Council wants to avoid property tax hike in new financial plan
Pittsburgh City Council on Wednesday gave initial approval to a five-year financial plan that recommends a property tax increase, but said council would work to avoid raising taxes for 2015.
Pittsburgh's state-appointed Act 47 coordinators — Dean Kaplan and James Roberts — recommended a real estate tax increase and a host of other revenue-raising initiatives in the plan they designed as a final solution to the city's money woes.
But council members, who approved it 7-0 with two abstentions, said the recommendations are not binding. Council is expected to approve the plan next week.
“It's a box you have to stay within, but if we can swap out option A with option B and still stay within the box, that's something we can work with Act 47 on,” said Councilman Dan Gilman.
Council and Mayor Bill Peduto oppose raising taxes and say they hope to offset the loss of about $7 million in tax revenue from last year's decrease from 10.8 mills to 7.56 mills through cost-cutting and new revenue.
“We much prefer to come out with a deal with large nonprofits in the city,” said Peduto's Chief of Staff Kevin Acklin. “We feel there is an opportunity to have an additional contribution to support the city in lieu of taxes rather than passing that off on residents.”

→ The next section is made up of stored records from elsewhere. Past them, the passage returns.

Lemma flow_sender i W x N M D y t x' new :
  flow i W x N M D y -> snd_ok i (W ++ t) x' -> Z.of_nat (length (W ++ t)) < 2 ^ 30 -> (t <> [] -> finished (state x) = false) ->
  (finished (state x) = true -> finished (state x') = true) ->
  (forall p, p ∈ new -> from_stream i (W ++ t) (snd p) /\ (control (snd p) = CFin -> finished (state x') = true)) ->
  (state y <> Closed -> forall p, p ∈ new -> payload (snd p) <> [] ->
    exists q, at_place i (W ++ t) (snd p) q /\ Z.of_nat q + payload_len (snd p) <= redge D y) ->
  (connected (state x') = true -> exists k, remote_win_scale (tx x') = Some k /\ (state y <> Closed -> k = remote_win_shift (acks y))) ->
  (state y <> Closed -> opened (state x') = true -> knows i (W ++ t) x' D y) ->
  (state x' = Listen -> state x = Listen /\ Forall is_reset new) -> flow i (W ++ t) x' (N ++ new) M D y.
Proof.
  intros [F1 F2 F3 F4 F5 F6 F7 F8 F9 F10 F11 F12] V L T FI ST FT SC KN LI.
  assert (t <> [] -> forall p, p ∈ N -> control (snd p) <> CFin) as NF.
  { intros Nt p Hp C. specialize (T Nt). by rewrite (F5 p Hp C) in T. }
  constructor; try done.
  - apply rcv_extend; [done|]. intros Nt. specialize (T Nt). destruct (rx_fin_received (rx y)); [|done]. rewrite F6 in T; done.
  - intros p [Hp|Hp]%elem_of_app; [|by apply ST]. apply from_stream_extend; [auto|]. intros Nt. by apply NF.
  - intros p [Hp|Hp]%elem_of_app C; [|by apply (ST p)]. eauto.
  - auto.
  - intros NC p [Hp|Hp]%elem_of_app Np; [|by apply FT]. destruct (F7 NC p Hp Np) as (q & A & Lq). exists q. split; [|done].
    apply at_place_extend; [done|]. intros Nt. by apply NF.
  - intros Li. destruct (LI Li) as [Lx Fn]. destruct (F12 Lx) as (X1 & X2 & X3). split_and!; try done. by apply Forall_app.
Qed.

Lemma queue_place i W x f : queue_of i W x f -> local_seq_no (tx x) = seq_of i (1 + (Z.of_nat (acked_bytes W x) + Z.b2z f)).
Proof. intros (_ & _ & E & _). rewrite E. f_equal. lia. Qed.
(** Emission writes every byte but those of the checksum, whatever the buffer held. *)
Lemma repr_emit_bytes r buf src dst caps : wire_ok r -> bytes buf -> Z.of_nat (length buf) = repr_buffer_len r ->
  exists k ck, length ck = 2%nat /\ repr_header_len r = 20 + Z.of_nat (options_len (options_of r) + k) /\
    repr_emit r buf src dst caps = if checksum_tx caps then fill_checksum (packet_bytes r k ck) src dst else set_checksum (packet_bytes r k ck) 0.
Proof.
  intros K F L. destruct (header_len_ok r K) as (k & Hk & En & h & Eh & Hh). destruct (wo_fields r K) as [K1 K2 K3 K4 K5 K6 K7 K8].
  unfold repr_buffer_len, payload_len in L.
  destruct (layout_of buf ltac:(lia)) as (sp & dp & seq & ack & fl & win & ck & urg & Lo & E).
  assert (exists raw, is_u16 raw /\ fl = be16 raw) as (raw & Kr & ->).
  { assert (bytes fl) as Ff. { rewrite E in F. unfold layout in F. unfold bytes in *. rewrite !Forall_app in F. tauto. }
    pose proof (lo_fl _ _ _ _ _ _ _ _ Lo). destruct fl as [|a [|b [|]]]; try done. apply Forall_cons in Ff as [Ha Ff]. apply Forall_cons in Ff as [Hb _].
    exists (a * 256 + b). unfold is_byte, is_u16, be16 in *. split; [lia|]. f_equal; [div_lia|]. f_equal. div_lia. }
  pose proof (lo_ck _ _ _ _ _ _ _ _ Lo) as Lck. exists k, ck. split_and!; [done..|]. unfold repr_emit.
  assert (length (drop 20 buf) = (options_len (options_of r) + k + length (payload r))%nat) as Lr by (rewrite length_drop; lia).
  set (rest := drop 20 buf) in *. clearbody rest. rewrite E. clear E F L buf. destruct Lo. unfold is_port in *.
  rewrite set_src_port_layout by fits. cbn [mbind option_bind]. rewrite set_dst_port_layout by fits. cbn [mbind option_bind].
  rewrite set_seq_number_layout by fits. cbn [mbind option_bind].
  rewrite set_ack_number_layout by (fits || by destruct (ack_number r)). cbn [mbind option_bind].
  rewrite set_window_len_layout by fits. cbn [mbind option_bind].
  unfold set_header_len. erewrite on_flags_layout; [|fits|exact Kr|done|by apply u16_lor; [apply u16_ldiff|apply Z.mod_pos_bound]].
  cbn [mbind option_bind]. unfold clear_flags. erewrite on_flags_layout; [|fits| |reflexivity|]; [|by apply u16_lor; [apply u16_ldiff|apply Z.mod_pos_bound]
    |by apply u16_ldiff, u16_lor; [apply u16_ldiff|apply Z.mod_pos_bound]].
  rewrite Eh, cleared_flags by done. cbn [mbind option_bind]. rewrite set_control_layout by fits. cbn [mbind option_bind].
  unfold set_ack, set_flag. erewrite on_flags_layout; [|fits|by apply flags_word_u16|done|rewrite flags_word_ack by done; by apply flags_word_u16].
  rewrite flags_word_ack by done. cbn [mbind option_bind]. rewrite header_len_layout by fits. cbn [mbind option_bind].
  pose proof (length_options _ (options_of_ok r K)) as Lb.
  rewrite <- (take_drop (options_len (options_of r) + k) rest). set (o := take _ rest). set (p := drop _ rest).
  assert (length o = (options_len (options_of r) + k)%nat) as Lo by (subst o; rewrite length_take; lia).
  assert (length p = length (payload r)) as Lp by (subst p; rewrite length_drop; lia).
  erewrite options_layout; [|fits|lia|by apply emit_options_ok]. cbn [mbind option_bind]. rewrite set_urgent_layout by fits. cbn [mbind option_bind].
  rewrite header_len_layout by fits. cbn [mbind option_bind]. erewrite payload_layout; [|fits|rewrite length_app, length_replicate; lia|].
  - cbn [mbind option_bind]. unfold packet_bytes. rewrite <- app_assoc. replace (repr_header_len r / 4) with h by (rewrite Eh; div_lia). done.
  - rewrite <- Lp. by apply in_slice_all.
Qed.
End emit.
(** [staged] is the map of images, in the order of the homes. *)
Definition encode_log (sb : Superblock) (sequence : Z) (staged : list (Z * block)) : res (list block) :=
  per ← tags_per_descriptor (features sb);
  encode_chunks sb (checksum_seed (uuid sb)) sequence (chunks per staged).

Definition encode_commit (sb : Superblock) (sequence : Z) : res block :=
  block ← encode_into (mk_header Commit sequence) (replicate BLOCK_SIZE 0);
  match checksum (features sb) with
  | V3 => c ← commit_checksum (checksum_seed (uuid sb)) block; put block 16 (to_be 4 c)
  | ChecksumNone => mret block
  end.

Definition update_superblock (image : list Z) (sequence start : Z) (sb : Superblock) : res (list Z) :=
  image ← put image 24 (to_be 4 sequence);
  image ← put image 28 (to_be 4 start);
  match checksum (features sb) with
  | V3 =>
      image ← put image 252 (replicate 4 0);
      c ← superblock_checksum image;
      put image 252 (to_be 4 c)
  | ChecksumNone => mret image
  end.

(** ** State *)

Record JournalContext := mk_context {
  superblock : Superblock;
  logical_blocks : list Z;
  journal_set : gset Z;
  target_blocks : Z;
  head : Z;
  superblock_image : list Z;
  deferred_transaction : option (btree block);
}.

Definition validate (c : JournalContext) : res unit :=
  let sb := superblock c in
  if negb (block_size sb =? Z.of_nat BLOCK_SIZE)
     || (bool_decide (checksum (features sb) = V3) && negb (checksum_type sb =? CRC32C_CHKSUM))
     || negb (Z.of_nat (length (logical_blocks c)) =? max_len sb)
     || negb (size (journal_set c) =? length (logical_blocks c))%nat
     || (head c <? first sb) || (max_len sb <=? head c) || (target_blocks c =? 0)
  then err ENOTSUP
  else if existsb (fun b => (b =? 0) || negb (bool_decide (b ∈ journal_set c))) (logical_blocks c) then err EIO
  else mret tt.

Record JournalCore := mk_core { writer : bool; poisoned : bool; context : JournalContext }.

Definition core_new (c : JournalContext) : res JournalCore := validate c ;; mret (mk_core false false c).

Definition set_deferred (x : JournalCore) (m : option (btree block)) : JournalCore :=
  let c := context x in
  mk_core (writer x) (poisoned x)
    (mk_context (superblock c) (logical_blocks c) (journal_set c) (target_blocks c) (head c) (superblock_image c) m).
Definition set_writer (x : JournalCore) (b : bool) : JournalCore := mk_core b (poisoned x) (context x).
Definition set_poisoned (x : JournalCore) : JournalCore := mk_core (writer x) true (context x).

Record StagedBlock := mk_staged { s_home : Z; original : option block; image : block }.

Record Transaction := mk_tx {
  credits : Z;
  staged : btree StagedBlock;
  deferred_staged : option (btree block);
  preserve_originals : bool;
  owns_writer : bool;
}.

Definition set_staged (t : Transaction) (m : btree StagedBlock) : Transaction :=
  mk_tx (credits t) m (deferred_staged t) (preserve_originals t) (owns_writer t).

Inductive CommitFailure := BeforeCommit | CommitUncertain | CheckpointFailed | TailUpdateFailed.

Definition CommitError : Type := ErrCode * CommitFailure.

(** ** Starting *)

Definition can_shutdown (x : JournalCore) : bool :=
  negb (writer x) && negb (poisoned x) && bool_decide (deferred_transaction (context x) = None).

Definition has_pending_transaction (x : JournalCore) : bool :=
  match deferred_transaction (context x) with Some _ => true | None => false end.

Definition deferred_block (x : JournalCore) (home : Z) : option block :=
  deferred_transaction (context x) ≫= bt_get home.

Definition owns_block_range (x : JournalCore) (start stop : Z) : bool :=
  (start <? stop) && existsb (fun b => (start <=? b) && (b <? stop)) (elements (journal_set (context x))).

Definition tx_new (credits : Z) (preserve : bool) (deferred : option (btree block)) : Transaction :=
  mk_tx credits bt_empty deferred preserve true.

(** [required_log_blocks(total)? <= ring_len()?]. *)
Definition reservation_fits (c : JournalContext) (total : Z) : res bool :=
  needed ← required_log_blocks total (features (superblock c));
  available ← ring_len (superblock c);
  mret (needed <=? Z.of_nat available).

(** The early return on overflow of the credits leaves the writer bit set. *)
Definition start_tx (x : JournalCore) (credits : Z) : option (result Transaction ErrCode * JournalCore) :=
  if (credits =? 0) || poisoned x then Some (Err (if credits =? 0 then EINVAL else EROFS), x)
  else if writer x then Some (Err EAGAIN, x)
  else
    let x := set_writer x true in
    let pending := match deferred_transaction (context x) with Some m => Z.of_nat (length m) | None => 0 end in
    match checked_add pending credits with
    | None => Some (Err E2BIG, x)
    | Some total =>
        match reservation_fits (context x) total with
        | None => None
        | Some (Err e) => Some (Err e, set_writer x false)
        | Some (Ok false) => Some (Err E2BIG, set_writer x false)
        | Some (Ok true) =>
            Some (Ok (tx_new total false (deferred_transaction (context x))), set_deferred x None)
        end
    end.

Definition start_if_deferred (x : JournalCore) (credits : Z)
    : option (result (option Transaction) ErrCode * JournalCore) :=
  if (credits =? 0) || poisoned x then Some (Err (if credits =? 0 then EINVAL else EROFS), x)
  else if writer x then Some (Err EAGAIN, x)
  else
    let x := set_writer x true in
    match deferred_transaction (context x) with
    | None => Some (Ok None, set_writer x false)
    | Some m =>
        match checked_add (Z.of_nat (length m)) credits with
        | None => Some (Err E2BIG, set_writer x false)
        | Some total =>
            match reservation_fits (context x) total with
            | None => None
            | Some (Err e) => Some (Err e, set_writer x false)
            | Some (Ok false) => Some (Err E2BIG, set_writer x false)
            | Some (Ok true) => Some (Ok (Some (tx_new total false (Some m))), set_deferred x None)
            end
        end
    end.

(** ** Staging *)

Definition total_staged_len (t : Transaction) : Z :=
  match deferred_staged t with
  | None => Z.of_nat (length (staged t))
  | Some m =>
      Z.of_nat (length m) + Z.of_nat (length (filter (fun e => bt_contains e.1 m = false) (staged t)))
  end.
Lemma encode_group_ok is_first group : forall l n, group_ok group -> (length (tags_string is_first group) <= n)%nat ->
  encode_group sb seed seq is_first group (l ++ replicate n 0) (length l)
  = mret (l ++ tags_string is_first group ++ replicate (n - length (tags_string is_first group)) 0, log_image <$> group.*2).
Proof.
  revert is_first. induction group as [|[home img] group IH]; intros is_first l n Hg Hn.
  { simpl. by rewrite Nat.sub_0_r. }
  apply Forall_cons in Hg as [[Hf Hi] Hg]. cbn [tags_string encode_group] in *.
  rewrite length_app, tag_string_length in Hn. pose proof block_size_val.
  rewrite encode_tag_ok, bind_ok by (done || (simpl in Hi; lia)). rewrite app_assoc.
  replace (length l + tag_len is_first)%nat with (length (l ++ tag_string is_first (bool_decide (group = [])) home img))
    by (by rewrite length_app, tag_string_length).
  rewrite IH, bind_ok by (done || lia). do 2 f_equal. rewrite length_app, tag_string_length, <- !app_assoc.
  do 4 f_equal. lia.
Qed.

Lemma encode_tag_fits is_first is_last home img l n x : 0 <= home < usize_modulus -> (4 <= length img)%nat ->
  (4 <= n)%nat -> encode_tag sb seed seq is_first is_last home img (l ++ replicate n 0) (length l) = Some (Ok x) ->
  home_fits home.
Proof.
  intros Hr Hi Hn H. split; [done|]. unfold encode_tag in H. rewrite range_ok, bind_ok in H by lia.
  change (from_be (sl img 0 4) =? MAGIC) with (escaped img) in H. rewrite escape_ok, bind_ok in H by done.
  rewrite put_zeros, bind_ok in H by (rewrite ?to_be_length; lia). apply bind_Ok in H as (d & H & _).
  destruct (checksum (features sb)).
  - by destruct (Z.ltb_spec U32_MAX home); [|lia].
  - destruct (has_64bit (features sb)); [by left|]. destruct (Z.ltb_spec U32_MAX home); [done|by right].
Qed.

Lemma encode_group_fits is_first group : forall l n x,
  Forall (fun e => 0 <= e.1 < usize_modulus /\ length e.2 = BLOCK_SIZE) group ->
  (length (tags_string is_first group) <= n)%nat ->
  encode_group sb seed seq is_first group (l ++ replicate n 0) (length l) = Some (Ok x) -> group_ok group.
Proof.
  revert is_first. induction group as [|[home img] group IH]; intros is_first l n x Hg Hn H; [constructor|].
  apply Forall_cons in Hg as [[Hr Hi] Hg]. cbn [tags_string encode_group fst snd] in *. pose proof block_size_val.
  rewrite length_app, tag_string_length in Hn. assert (4 <= tag_len is_first)%nat
    by (unfold tag_len, tag_bytes; repeat case_match; lia).
  destruct (bind_Ok _ _ _ H) as (y & E1 & E2). 
  assert (home_fits home) as Hf by (eapply encode_tag_fits; [exact Hr| | |exact E1]; lia).
  apply Forall_cons. split; [done|]. rewrite encode_tag_ok in E1 by (done || lia). apply ret_inj in E1 as <-.
  cbv beta iota in E2. apply bind_Ok in E2 as (z & E2 & _).
  rewrite app_assoc in E2.
  replace (length l + tag_len is_first)%nat with (length (l ++ tag_string is_first (bool_decide (group = [])) home img))
    in E2 by (by rewrite length_app, tag_string_length).
  eapply (IH false); [done| |exact E2]. lia.
Qed.

(** ** Descriptors *)

Definition desc_body (group : list (Z * block)) : list Z :=
  header_bytes (mk_header Descriptor seq) ++ tags_string true group
    ++ replicate (BLOCK_SIZE - 12 - length (tags_string true group) - tail_bytes (features sb)) 0.
Definition desc_block (group : list (Z * block)) : block :=
  desc_body group ++
  match checksum (features sb) with
  | V3 => to_be 4 (crc32 (crc32 seed (desc_body group)) (replicate 4 0))
  | ChecksumNone => []
  end.

Lemma desc_body_length group :
  (12 + length (tags_string true group) + tail_bytes (features sb) <= BLOCK_SIZE)%nat ->
  length (desc_body group) = (BLOCK_SIZE - tail_bytes (features sb))%nat.
Proof.
  clear Hu Hseed. intros H. unfold desc_body. rewrite !length_app, header_bytes_length, length_replicate. lia.
Qed.

Lemma desc_block_length group :
  (12 + length (tags_string true group) + tail_bytes (features sb) <= BLOCK_SIZE)%nat ->
  length (desc_block group) = BLOCK_SIZE.
Proof.
  clear Hu Hseed.
  intros H. unfold desc_block. rewrite length_app, desc_body_length by done. revert H. rewrite tail_bytes_val.
  destruct (checksum (features sb)); intros H; rewrite ?to_be_length; simpl; lia.
Qed.

Lemma encode_chunk_ok group : group_ok group ->
  (12 + length (tags_string true group) + tail_bytes (features sb) <= BLOCK_SIZE)%nat ->
  encode_chunk sb seed seq group = mret (desc_block group :: (log_image <$> group.*2)).
Proof.
  intros Hg Hn. unfold encode_chunk. pose proof block_size_val. rewrite encode_into_zeros, bind_ok by lia.
  pose proof (encode_group_ok true group (header_bytes (mk_header Descriptor seq)) (BLOCK_SIZE - 12) Hg) as E.
  rewrite header_bytes_length in E. unfold HEADER_BYTES. rewrite E, bind_ok by lia. clear E.
  pose proof (desc_body_length group Hn) as HB. unfold desc_block. revert Hn HB. unfold desc_body. rewrite tail_bytes_val.
  destruct (checksum (features sb)); intros Hn HB.
  - by rewrite bind_ok, app_nil_r, Nat.sub_0_r.
  - set (h := header_bytes _) in *. rewrite !(app_assoc h) in *. set (l := h ++ tags_string true group) in *.
    set (k := (BLOCK_SIZE - 12 - length (tags_string true group) - 4)%nat) in *.
    replace (BLOCK_SIZE - 12 - length (tags_string true group))%nat with (k + 4)%nat by lia.
    rewrite replicate_add, app_assoc. set (body := l ++ replicate k 0) in *.
    unfold block_checksum, BLOCK_TAIL_BYTES. rewrite length_app, length_replicate, (proj2 (Nat.ltb_ge _ _)) by lia.
    replace (length body + 4 - 4)%nat with (length body) by lia. rewrite range_ok by (rewrite length_app; lia).
    unfold sl. rewrite Nat.sub_0_r, drop_0, take_app_length, !bind_ok.
    rewrite put_zeros, bind_ok by (rewrite ?to_be_length; lia). by rewrite to_be_length, app_nil_r.
Qed.

(** ** Reading tags back *)

(** Which groups the reader understands. *)
Definition readable (is_first : bool) (group : list (Z * block)) : Prop :=
  checksum (features sb) = ChecksumNone \/ is_first = false \/ length group = 1%nat.

Lemma shiftr_u32 home : 0 <= home < usize_modulus -> is_u32 (Z.shiftr home 32).
Proof. intros H. rewrite Z.shiftr_div_pow2 by lia. word_unfold. split; [apply Z.div_pos; lia|apply Z.div_lt_upper_bound; lia]. Qed.

Lemma wrap32_u32 x : is_u32 (wrap32 x).
Proof. unfold is_u32, wrap32. apply Z.mod_pos_bound. done. Qed.

Lemma wrap32_id x : is_u32 x -> wrap32 x = x.
Proof. apply Z.mod_small. Qed.

Lemma home_words home : 0 <= home -> Z.lor (wrap32 home) (Z.shiftl (Z.shiftr home 32) 32) = home.
Proof.
  intros H. unfold wrap32, u32_modulus. rewrite <- Z.land_ones by lia. apply Z.bits_inj. intros i.
  destruct (Z.ltb_spec i 0); [by rewrite !Z.testbit_neg_r|].
  rewrite Z.lor_spec, Z.land_spec, Z.testbit_ones_nonneg, Z.shiftl_spec by lia. destruct (Z.ltb_spec i 32).
  - rewrite (Z.testbit_neg_r _ (i - 32)) by lia. by rewrite andb_true_r, orb_false_r.
  - rewrite Z.shiftr_spec, andb_false_r, orb_false_l by lia. f_equal. lia.
Qed.

Lemma shiftr_small home : 0 <= home <= U32_MAX -> Z.shiftr home 32 = 0.
Proof. intros H. rewrite Z.shiftr_div_pow2 by lia. apply Z.div_small. unfold U32_MAX in H. lia. Qed.

(** The words of one tag. *)
Lemma parse_words is_first is_last home img l r : home_fits home ->
  be32 (l ++ tag_words is_first is_last home img ++ r) (length l) = mret (wrap32 home) /\
  (match checksum (features sb) with
   | V3 =>
       encoded_high ← be32 (l ++ tag_words is_first is_last home img ++ r) (length l + 8);
       if negb (has_64bit (features sb)) && negb (encoded_high =? 0) then malformed
       else
         flags ← be32 (l ++ tag_words is_first is_last home img ++ r) (length l + 4);
         c ← be32 (l ++ tag_words is_first is_last home img ++ r) (length l + 12);
         mret (flags, if has_64bit (features sb) then encoded_high else 0, Some c)
   | ChecksumNone =>
       flags ← be16 (l ++ tag_words is_first is_last home img ++ r) (length l + 6);
       high ← (if has_64bit (features sb) then be32 (l ++ tag_words is_first is_last home img ++ r) (length l + 8) else mret 0);
       mret (flags, high, None)
   end : res (Z * Z * option Z)) = mret (flags_of is_first is_last img, Z.shiftr home 32, csum_of img).
Proof.
  intros [Hr Hf]. pose proof (flags_small is_first is_last img) as Hs. pose proof (shiftr_u32 home Hr) as Hh.
  unfold tag_words, csum_of. rewrite (wrap32_id _ Hh). set (lo := to_be 4 (wrap32 home)).
  assert (L : length (l ++ lo) = (length l + 4)%nat) by (unfold lo; by rewrite length_app, to_be_length).
  split; [rewrite <- app_assoc; apply be32_app; [done|apply wrap32_u32]|].
  destruct (checksum (features sb)).
  - set (fl := to_be 2 (flags_of is_first is_last img)). set (z := if has_64bit (features sb) then replicate 4 0 else []).
    assert (E : l ++ (lo ++ replicate 2 0 ++ fl ++ z) ++ r = (l ++ lo ++ replicate 2 0) ++ fl ++ z ++ r)
      by (by rewrite <- !app_assoc). rewrite E.
    rewrite (be16_app (l ++ lo ++ replicate 2 0) (flags_of is_first is_last img) (z ++ r)), bind_ok
      by (rewrite ?length_app, ?length_replicate; unfold lo; rewrite ?to_be_length; lia).
    rewrite shiftr_small by lia. unfold z. destruct (has_64bit (features sb)); [|done].
    rewrite (app_assoc _ fl), (be32_app _ 0); [done| |done]. rewrite !length_app, length_replicate. unfold lo, fl.
    rewrite !to_be_length. lia.
  - set (fl := to_be 4 (flags_of is_first is_last img)). set (hi := to_be 4 (Z.shiftr home 32)).
    set (cs := to_be 4 (tag_checksum seed seq (log_image img))).
    assert (E1 : l ++ (lo ++ fl ++ hi ++ cs) ++ r = (l ++ lo ++ fl) ++ hi ++ cs ++ r) by (by rewrite <- !app_assoc).
    assert (E2 : l ++ (lo ++ fl ++ hi ++ cs) ++ r = (l ++ lo) ++ fl ++ hi ++ cs ++ r) by (by rewrite <- !app_assoc).
    assert (E3 : l ++ (lo ++ fl ++ hi ++ cs) ++ r = (l ++ lo ++ fl ++ hi) ++ cs ++ r) by (by rewrite <- !app_assoc).
    rewrite E1 at 1. rewrite (be32_app (l ++ lo ++ fl) (Z.shiftr home 32) (cs ++ r)), bind_ok
      by (done || (rewrite !length_app; unfold lo, fl; rewrite !to_be_length; lia)).
    replace (negb (has_64bit (features sb)) && negb (Z.shiftr home 32 =? 0)) with false
      by (destruct Hf as [->|Hf]; [done|rewrite shiftr_small by lia; by rewrite andb_false_r]).
    rewrite E2 at 1. rewrite (be32_app (l ++ lo) (flags_of is_first is_last img) (hi ++ cs ++ r)), bind_ok by (lia || (word_unfold; lia)).
    rewrite E3 at 1. rewrite (be32_app (l ++ lo ++ fl ++ hi) (tag_checksum seed seq (log_image img)) r), bind_ok.
    + destruct (has_64bit (features sb)); [done|]. destruct Hf as [Hf|Hf]; [done|]. by rewrite shiftr_small by lia.
    + rewrite !length_app. unfold lo, fl, hi. rewrite !to_be_length. lia.
    + by apply crc32_u32, crc32_u32.
Qed.

Lemma flags_same_uuid is_first is_last img : (Z.land (flags_of is_first is_last img) FLAG_SAME_UUID =? 0) = is_first.
Proof. unfold flags_of. by destruct is_first, is_last, (escaped img). Qed.
Lemma flags_last is_first is_last img : negb (Z.land (flags_of is_first is_last img) FLAG_LAST_TAG =? 0) = is_last.
Proof. unfold flags_of. by destruct is_first, is_last, (escaped img). Qed.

The plan calls for the city to increase funding for employee pensions and recommends $100 million in borrowing for capital improvements.
Council approved plan amendments on Wednesday that they hope will increase revenue.
Amendments call on the city to accept credit cards for purchase of services, promote rentals of recreation facilities and expand a program of fluctuating parking rates.
Councilman Corey O'Connor of Squirrel Hill said the city should see increased rentals of park pavilions and athletic fields if it does a better job of advertising facilities that are available.
He said a pilot program Carnegie Mellon University established increased parking sales around the campus and Phipps Conservatory in Schenley Park. Parking rates fluctuate throughout the day, inducing more people to park in the spaces, he said.
“Because there's more volume, we generate more revenue,” he said, adding that he wants to expand the program.
Council has until June 30 to vote on the Act 47 plan, but will not address spending cuts and the tax increase until it begins working on a 2015 budget, Councilman R. Daniel Lavelle said.
“That's when council will have to make the hard decisions,” he said.